# Your task
The records that follow are to be repeated exactly, in full.

[Records excerpted from a collection]
(** A text message sent by an admin.  [on_text] runs the admins' stock and
    catalogue flows only behind [is_admin]; for every other sender it does
    what the model of [on_text] above does. *)
Definition admin_text (config : Config) (r : Request) : bool :=
  match r with
  | req_on_text user_id _ _ _ _ => is_admin config user_id
  | _ => false
  end.

(** ** The quote on the product screen *)

(** The numbers [render_product_detail] puts on the product screen. *)
Record Quote := {
  q_qty : Z;
  q_stock_count : nat;
  q_unit : Q;
  q_discount_percent : Z;
  q_subtotal : Q;
  q_total : Q }.

(** [render_product_detail]: the quantity is the cart's when
    [cart.get("product_id") == str(prod["_id"])], and 1 otherwise; the total
    is [subtotal * (1 - discount_percent / 100)].  The cart holds the id as
    the text the callback data of [cb_qty] carried, of which the model's
    cart keeps the id it denotes; [cart_canonical] tells whether that text
    is the one [str] gives for the id (lower-case hexadecimal), as in the
    callback data of the bot's own keyboards.  A text in another spelling
    denotes the same product and differs from [str(prod["_id"])]. *)
Definition render_product_detail (prod : Product) (user : User) (cart_canonical : bool)
    (s : Store) : Quote :=
  let qty := match cart user with
             | Some c =>
                 if Nat.eqb (cart_product_id c) (prod_id prod) && cart_canonical
                 then cart_qty c else 1%Z
             | None => 1%Z
             end in
  let stock_count := List.length (filter (stock_is_available (prod_id prod)) (stocks s)) in
  let unit_usd := unit_price prod in
  let discount_percent := result_value (run (best_discount_percent (prod_id prod) qty) s) in
  let subtotal_usd := Qmult unit_usd (float_of_int qty) in
  let total_usd := Qmult subtotal_usd (Qminus 1 (Qdiv (float_of_int discount_percent) 100)) in
  {| q_qty := qty; q_stock_count := stock_count; q_unit := unit_usd;
     q_discount_percent := discount_percent; q_subtotal := subtotal_usd;
     q_total := total_usd |}.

# Answer to the exercise
(** A text message sent by an admin.  [on_text] runs the admins' stock and
    catalogue flows only behind [is_admin]; for every other sender it does
    what the model of [on_text] above does. *)
Definition admin_text (config : Config) (r : Request) : bool :=
  match r with
  | req_on_text user_id _ _ _ _ => is_admin config user_id
  | _ => false
  end.

(** ** The quote on the product screen *)

(** The numbers [render_product_detail] puts on the product screen. *)
Record Quote := {
  q_qty : Z;
  q_stock_count : nat;
  q_unit : Q;
  q_discount_percent : Z;
  q_subtotal : Q;
  q_total : Q }.

(** [render_product_detail]: the quantity is the cart's when
    [cart.get("product_id") == str(prod["_id"])], and 1 otherwise; the total
    is [subtotal * (1 - discount_percent / 100)].  The cart holds the id as
    the text the callback data of [cb_qty] carried, of which the model's
    cart keeps the id it denotes; [cart_canonical] tells whether that text
    is the one [str] gives for the id (lower-case hexadecimal), as in the
    callback data of the bot's own keyboards.  A text in another spelling
    denotes the same product and differs from [str(prod["_id"])]. *)
Definition render_product_detail (prod : Product) (user : User) (cart_canonical : bool)
    (s : Store) : Quote :=
  let qty := match cart user with
             | Some c =>
                 if Nat.eqb (cart_product_id c) (prod_id prod) && cart_canonical
                 then cart_qty c else 1%Z
             | None => 1%Z
             end in
  let stock_count := List.length (filter (stock_is_available (prod_id prod)) (stocks s)) in
  let unit_usd := unit_price prod in
  let discount_percent := result_value (run (best_discount_percent (prod_id prod) qty) s) in
  let subtotal_usd := Qmult unit_usd (float_of_int qty) in
  let total_usd := Qmult subtotal_usd (Qminus 1 (Qdiv (float_of_int discount_percent) 100)) in
  {| q_qty := qty; q_stock_count := stock_count; q_unit := unit_usd;
     q_discount_percent := discount_percent; q_subtotal := subtotal_usd;
     q_total := total_usd |}.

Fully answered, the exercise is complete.